Universal Background Checks > Firearm Registration
Certainly however the biggest reason gun rights advocates oppose the idea of Universal Background checks is because Firearm Registration takes us one step closer to firearm confiscation. It would be nearly impossible for the government to confiscate guns without knowing who owns what guns. The easiest way to create that database is by making all transfers of firearms require a background check both because it creates the SYSTEM by which the database can be built and it creates the NEED for Firearm Registration in order to enforce the law.
While you may have been told that the Federal government doesn't keep a database of gun buyers you have been misled. Yes, the FBI does destroy the paperwork and evidence of a background check shortly after it is performed, but the ATF requires that FFLs keep detailed paper records of every background check performed.
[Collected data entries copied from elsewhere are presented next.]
Lemma collapse_filter : forall keep,
  (forall c, is_space c = true -> keep c = false) ->
  forall s, filter keep (collapse_empty_lines s) = filter keep s.
Proof.
  intros keep Hk s. unfold collapse_empty_lines, replace. apply replace_fn_filter.
  intros p t st' i E. apply exec_empty_lines_some in E. destruct E as [_ E].
  rewrite E, firstn_take_while.
  rewrite (@filter_spaces keep Hk _ (take_while_all is_space t)).
  apply (@filter_spaces keep Hk). reflexivity.
Qed.

(** The two expressions of the repair of interpolations, read off the
    input. *)
Lemma exec_open_path_module : forall p s st',
  exec_at re_open_path_module p s = Some st' ->
  exists w, s = str "${path.module" ++ w ++ rest st' /\ forallb is_space w = true.
Proof.
  intros p s st' H. unfold exec_at, re_open_path_module in H.
  cbn [source multiline dotAll] in H.
  rewrite rmatch_cat_cons, rmatch_lit in H.
  destruct (strip_prefix (str "${path.module") s) as [s1|] eqn:E1; [|discriminate].
  apply strip_prefix_some in E1.
  rewrite rmatch_cat_cons, (@rmatch_star true false space is_space (space_is_char _ _)) in H.
  apply greedy_run_result in H. destruct H as [w [t [pr [E2 [Hw H]]]]].
  rewrite rmatch_cat_cons in H. cbn [rmatch] in H.
  destruct (at_eol true _); [|discriminate].
  injection H as <-. cbn [rest]. exists w. subst. auto.
Qed.

Lemma exec_open_interpolation : forall p s st',
  exec_at re_open_interpolation p s = Some st' ->
  exists e, s = str "${" ++ e ++ nl :: rest st' /\ caps st' = [(1, e)].
Proof.
  intros p s st' H. unfold exec_at, re_open_interpolation in H.
  cbn [source multiline dotAll] in H.
  rewrite rmatch_cat_cons, rmatch_lit in H.
  destruct (strip_prefix (str "${") s) as [s1|] eqn:E1; [|discriminate].
  apply strip_prefix_some in E1.
  rewrite rmatch_cat_cons, rmatch_group in H.
  rewrite (@rmatch_plus false false (not_char rbrace) (not_c rbrace)
             (not_char_is_char _ _ _)) in H.
  destruct s1 as [|x s1']; [discriminate|].
  destruct (not_c rbrace x); [|discriminate].
  apply greedy_run_result in H. destruct H as [w [t [pr [E2 [Hw H]]]]].
  unfold set_cap, consumed in H. cbn [prev rest caps] in H.
  rewrite rmatch_cat_cons, rmatch_chr in H.
  destruct (strip_char nl t) as [t'|] eqn:E3; [|discriminate].
  apply strip_char_some in E3. simpl in H. injection H as <-. cbn [rest caps].
  exists (x :: w). subst. split.
  - reflexivity.
  - f_equal. f_equal.
    apply (firstn_app_exact (x :: w) (nl :: t')).
Qed.

Lemma matched_text : forall (w r : text), firstn (length (w ++ r) - length r) (w ++ r) = w.
Proof. intros w r. apply firstn_app_exact. Qed.

Lemma fix_interpolations_unbraced : forall code,
  unbraced (fix_interpolations code) = unbraced code.
Proof.
  intros code. unfold fix_interpolations, unbraced.
  rewrite replace_fn_filter.
  - unfold replace. apply replace_fn_filter.
    intros p s st' i E. apply exec_open_path_module in E. destruct E as [w [E Hw]].
    rewrite E. rewrite app_assoc, matched_text.
    rewrite filter_app, (@filter_spaces _ unbraced_space _ Hw). reflexivity.
  - intros p s st' i E. apply exec_open_interpolation in E. destruct E as [e [E Hc]].
    unfold group, result_at. cbn [m_caps]. rewrite Hc. cbn [get_cap Nat.eqb].
    rewrite E.
    replace (str "${" ++ e ++ nl :: rest st') with ((str "${" ++ e ++ [nl]) ++ rest st')
      by now rewrite <- !app_assoc.
    rewrite matched_text. rewrite !filter_app.
    rewrite (@filter_trim _ unbraced_space). reflexivity.
Qed.

Lemma fix_interpolations_grows : forall code,
  subsequence (visible code) (visible (fix_interpolations code)).
Proof.
  intros code. unfold fix_interpolations, visible.
  eapply subsequence_trans; [apply replace_fn_grows|].
  - intros p s st' i E. apply exec_open_interpolation in E. destruct E as [e [E Hc]].
    unfold group, result_at. cbn [m_caps]. rewrite Hc. cbn [get_cap Nat.eqb].
    rewrite E.
    replace (str "${" ++ e ++ nl :: rest st') with ((str "${" ++ e ++ [nl]) ++ rest st')
      by now rewrite <- !app_assoc.
    rewrite matched_text. rewrite !filter_app.
    rewrite (@filter_trim _ visible_space).
    apply subsequence_app; [apply subsequence_refl|].
    apply subsequence_app; [apply subsequence_refl|]. apply subsequence_nil.
  - unfold replace. apply replace_fn_grows.
    intros p s st' i E. apply exec_open_path_module in E. destruct E as [w [E Hw]].
    rewrite E. rewrite app_assoc, matched_text.
    rewrite filter_app, (@filter_spaces _ visible_space _ Hw), app_nil_r.
    vm_compute. repeat constructor.
Qed.

(** X16.  The final clean-ups keep the text: the collapse of empty lines and
    the trim drop white space and nothing else, and the repair of
    interpolations drops white space, adds closing braces and does
    nothing else.  The visible characters of the code are all found, in
    order, after the repair, and, closing braces apart, the visible
    characters come out of the final clean-ups as they went in. *)
Theorem final_cleanups_keep_the_text : forall code,
  visible (collapse_and_trim code) = visible code /\
  subsequence (visible code) (visible (fix_interpolations code)) /\
  unbraced (fix_interpolations code) = unbraced code /\
  unbraced (final_cleanups code) = unbraced code.
Proof.
  intros code. split; [|split; [|split]].
  - unfold collapse_and_trim, visible.
    rewrite (@filter_trim _ visible_space). apply (@collapse_filter _ visible_space).
  - apply fix_interpolations_grows.
  - apply fix_interpolations_unbraced.
  - unfold final_cleanups, collapse_and_trim.
    unfold unbraced at 1. rewrite (@filter_trim _ unbraced_space).
    rewrite (@collapse_filter _ unbraced_space). apply fix_interpolations_unbraced.
Qed.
These records must be made available to the government without notice; and should a FFL decide to close up shop the records must be turned over to the ATF. So, yes, there is a paper record of every background check performed and the government has access to it. That record includes the date, the name and address of the buyer, the make/model of the firearm, the serial number, the type of firearm, and the caliber/gauge of the firearm. All that is assuming the AFT actually does purge the data and isn't keeping records of all background checks…. which is hard to believe. Gun rights supporters take comfort in knowing that in the absence of a Universal Background Check law not every single transaction is recorded. If private transfers were criminalized, registration would be next and then confiscation wouldn't be far away.
Universal Background Checks > Firearm Registration > Gun Confiscation
If you do not support Firearm Registration you should not support Universal Background Checks.
This Essentially Creates a Tax on Firearm Purchases
A reminder that in most states Background checks cost money. The buyer has to pay a fee to the governing body for the background check which essentially adds one more expense to exercise a constitutional protected right.
The NRA Thinks We Should Just Fix The Broken System
In this video Wayne LaPierre speaks to the greatest weakness of the system is the lack of valuable data in the database. 38 States submit less than 80% of felony convictions to the system according to this video. Further the NRA urges that the background check system isn't a strong deterrent because those who fail to pass the background check because they are felons should be prosecuted but they aren't.
The argument in the video, while interesting and valid still misses the mark. I understand that making the existing system actually do what it is supposed to do makes sense. Why have the existing legislation if we know it doesn't actually stop criminals… but I would argue that the correct course of action is to do away with background checks entirely.
What do you think? Where do you stand on the idea of Background Checks?